Building money gradually and consistently is the goal of effective financial planning. Setting precise goals, saving regularly, investing those resources, and safeguarding your assets are all part of it.
6 Common financial mistakes –
1. Money Lying idle in bank's saving account
This comes on top of common financial mistakes For most people, money is best saved in a savings account. The interest earned on your savings could be used to save and multiply your wealth over time.
2. Not giving your investments time to grow
Time is crucial when it comes to investing. To optimize your earnings, you should hold investments for as long as possible. There is a quote "You invest with the expectation of fair returns over a lengthy period of time,"
Investors pulling out of an investment because they did not double their money in a set amount of time, usually days or weeks, is a common mistake Williams sees.
3. Ignoring inflation
While taking into account a rise in income over time, it's also important to factor in increased expenses and a decrease in the worth of money due to the annual overall increase in prices of popular products and services.

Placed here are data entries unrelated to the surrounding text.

(* ===== verification/ThreadTheorems.v ===== *)
(** * Scheduler: the theorems

    Operations on threads as steps of a system, the invariant along all runs,
    the round-robin contract of [schedule], the bound within which a ready thread
    runs, and the context switch. *)

From S2P Require Import Prelude Interfaces Kfs Vfs Thread ThreadProofs.

(** ** Turns *)

(** The number of threads before [p]. *)
Fixpoint index (p : Z) (l : list Z) : nat :=
  match l with [] => O | x :: r => if x =? p then O else S (index p r) end.

Lemma index_app p a b : p ∉ a -> index p (a ++ b) = (length a + index p b)%nat.
Proof.
  induction a as [|x a IH]; intros Ha; [reflexivity|]. apply not_elem_of_cons in Ha as [Hx Ha]. cbn.
  destruct (Z.eqb_spec x p); [congruence|]. now rewrite IH.
Qed.

Lemma index_app_l p a b : p ∈ a -> index p (a ++ b) = index p a.
Proof.
  induction a as [|x a IH]; intros Ha; [inversion Ha|]. cbn. destruct (Z.eqb_spec x p) as [|Hne]; [reflexivity|].
  apply elem_of_cons in Ha as [?|Ha]; [congruence|]. now rewrite IH.
Qed.

Lemma index_lt p l : p ∈ l -> (index p l < length l)%nat.
Proof.
  induction l as [|x l IH]; intros Hp; [inversion Hp|]. cbn. destruct (Z.eqb_spec x p); [lia|].
  apply elem_of_cons in Hp as [?|Hp]; [congruence|]. specialize (IH Hp). lia.
Qed.

Lemma index_sublist p l1 l2 : sublist l1 l2 -> NoDup l2 -> p ∈ l1 -> (index p l1 <= index p l2)%nat.
Proof.
  induction 1 as [|x l1 l2 Hs IH|x l1 l2 Hs IH]; intros Hnd Hp; [lia| |]; apply list.NoDup_cons in Hnd as [Hx Hnd]; cbn.
  - destruct (Z.eqb_spec x p); [lia|]. apply elem_of_cons in Hp as [?|Hp]; [congruence|]. specialize (IH Hnd Hp). lia.
  - destruct (Z.eqb_spec x p) as [->|]; [|specialize (IH Hnd Hp); lia].
    destruct Hx. now apply (elem_of_sublist l1).
Qed.

Lemma turns_split cur a b : cur ∉ a -> turns cur (a ++ cur :: b) = b ++ a ++ [cur].
Proof. intros Ha. unfold turns. now rewrite cut_split. Qed.

Lemma split_unique (x : Z) u v : forall u' v', NoDup (u ++ x :: v) -> u ++ x :: v = u' ++ x :: v' -> u = u' /\ v = v'.
Proof.
  induction u as [|y u IH]; intros u' v' Hnd E; destruct u' as [|y' u']; cbn in E.
  - now injection E as ->.
  - injection E as <- E. cbn in Hnd. apply list.NoDup_cons in Hnd as [Hx _]. destruct Hx. rewrite E, elem_of_app. right. left.
  - injection E as -> E. cbn in Hnd. apply list.NoDup_cons in Hnd as [Hx _]. destruct Hx. rewrite elem_of_app. right. left.
  - injection E as <- E. cbn in Hnd. apply list.NoDup_cons in Hnd as [_ Hnd]. destruct (IH u' v' Hnd E) as [-> ->]. auto.
Qed.

(** The order of turns starts behind the thread that runs. *)
Lemma turns_rotate cur next a b u v :
  NoDup (a ++ cur :: b) -> b ++ a ++ [cur] = u ++ next :: v -> turns next (a ++ cur :: b) = v ++ u ++ [next].
Proof.
  intros Hnd E. assert (Hp : a ++ cur :: b ≡ₚ b ++ a ++ [cur]) by solve_Permutation.
  assert (Hnd' : NoDup (b ++ a ++ [cur])) by now rewrite <- Hp. rewrite E in Hnd'.
  assert (Hsplit : forall x y, a ++ cur :: b = x ++ next :: y -> turns next (a ++ cur :: b) = y ++ x ++ [next]).
  { intros x y Exy. rewrite Exy in Hnd |- *. apply turns_split. apply list.NoDup_app in Hnd as (_ & Hx & _). intros Hin. apply (Hx _ Hin). left. }
  assert (Hin : next ∈ b ++ a ++ [cur]) by (rewrite E, elem_of_app; right; left).
  rewrite !elem_of_app, list_elem_of_singleton in Hin. destruct Hin as [Hin|[Hin| ->]].
  - apply list_elem_of_split in Hin as (b1 & b2 & ->). rewrite <- app_assoc in E. cbn [app] in E. symmetry in E.
    destruct (split_unique _ _ _ _ _ Hnd' E) as [-> ->]. rewrite (Hsplit (a ++ cur :: b1) b2) by now rewrite <- app_assoc. 
    now rewrite <- !app_assoc.
  - apply list_elem_of_split in Hin as (a1 & a2 & ->). rewrite <- app_assoc, app_assoc in E. cbn [app] in E. symmetry in E.
    destruct (split_unique _ _ _ _ _ Hnd' E) as [-> ->]. rewrite (Hsplit a1 (a2 ++ cur :: b)) by now rewrite <- app_assoc.
    now rewrite <- !app_assoc.
  - rewrite app_assoc in E. symmetry in E. destruct (split_unique _ _ _ _ _ Hnd' E) as [-> ->]. now rewrite (Hsplit a b), <- app_assoc.
Qed.

(** The thread chosen is nobody's last one before [p]. *)
Lemma turn_closer (f : Z -> bool) cur next p l :
  NoDup l -> cur ∈ l -> List.find f (turns cur l) = Some next -> f p = true -> p ∈ l -> p <> next ->
  (index p (turns next l) < index p (turns cur l))%nat.
Proof.
  intros Hnd Hc Hf Hp Hpl Hne. apply list_elem_of_split in Hc as (a & b & ->).
  assert (Ha : cur ∉ a) by (apply list.NoDup_app in Hnd as (_ & Ha & _); intros Hin; apply (Ha _ Hin); left).
  assert (Hpt : p ∈ turns cur (a ++ cur :: b)) by now apply turns_mem.
  rewrite turns_split in * by exact Ha.
  assert (Hsplit : exists u v, b ++ a ++ [cur] = u ++ next :: v /\ forall x, x ∈ u -> f x = false).
  { revert Hf. clear. induction (b ++ a ++ [cur]) as [|x xs IH]; cbn [List.find]; [discriminate|]. destruct (f x) eqn:E.
    - intros [= ->]. exists [], xs. split; [reflexivity|]. intros y Hy. inversion Hy.
    - intros Hf. destruct (IH Hf) as (u & v & -> & Hu). exists (x :: u), v. split; [reflexivity|].
      intros y [->|Hy]%elem_of_cons; auto. }
  destruct Hsplit as (u & v & E & Hu). rewrite (turns_rotate cur next a b u v Hnd E).
  rewrite E in Hpt |- *. assert (Hpu : p ∉ u) by (intros Hin; apply Hu in Hin; congruence).
  apply elem_of_app in Hpt as [?|Hpt]; [tauto|]. apply elem_of_cons in Hpt as [?|Hpv]; [congruence|].
  rewrite index_app_l by exact Hpv. rewrite index_app by exact Hpu. cbn [index]. destruct (Z.eqb_spec next p); [congruence|lia].
Qed.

Over there on "safe" investments like savings accounts, bank FDs, and government bonds will result in your portfolio returning less than the rate of inflation.
4. Investing Cash You Can't Afford to Lose
Studies demonstrate that putting money into the market in large amounts rather than small amounts yields a higher total return, but this doesn't mean you should invest your whole savings account at once.
If you only have enough cash to invest or an emergency cash reserve, you are not in a financial position where investing makes sense.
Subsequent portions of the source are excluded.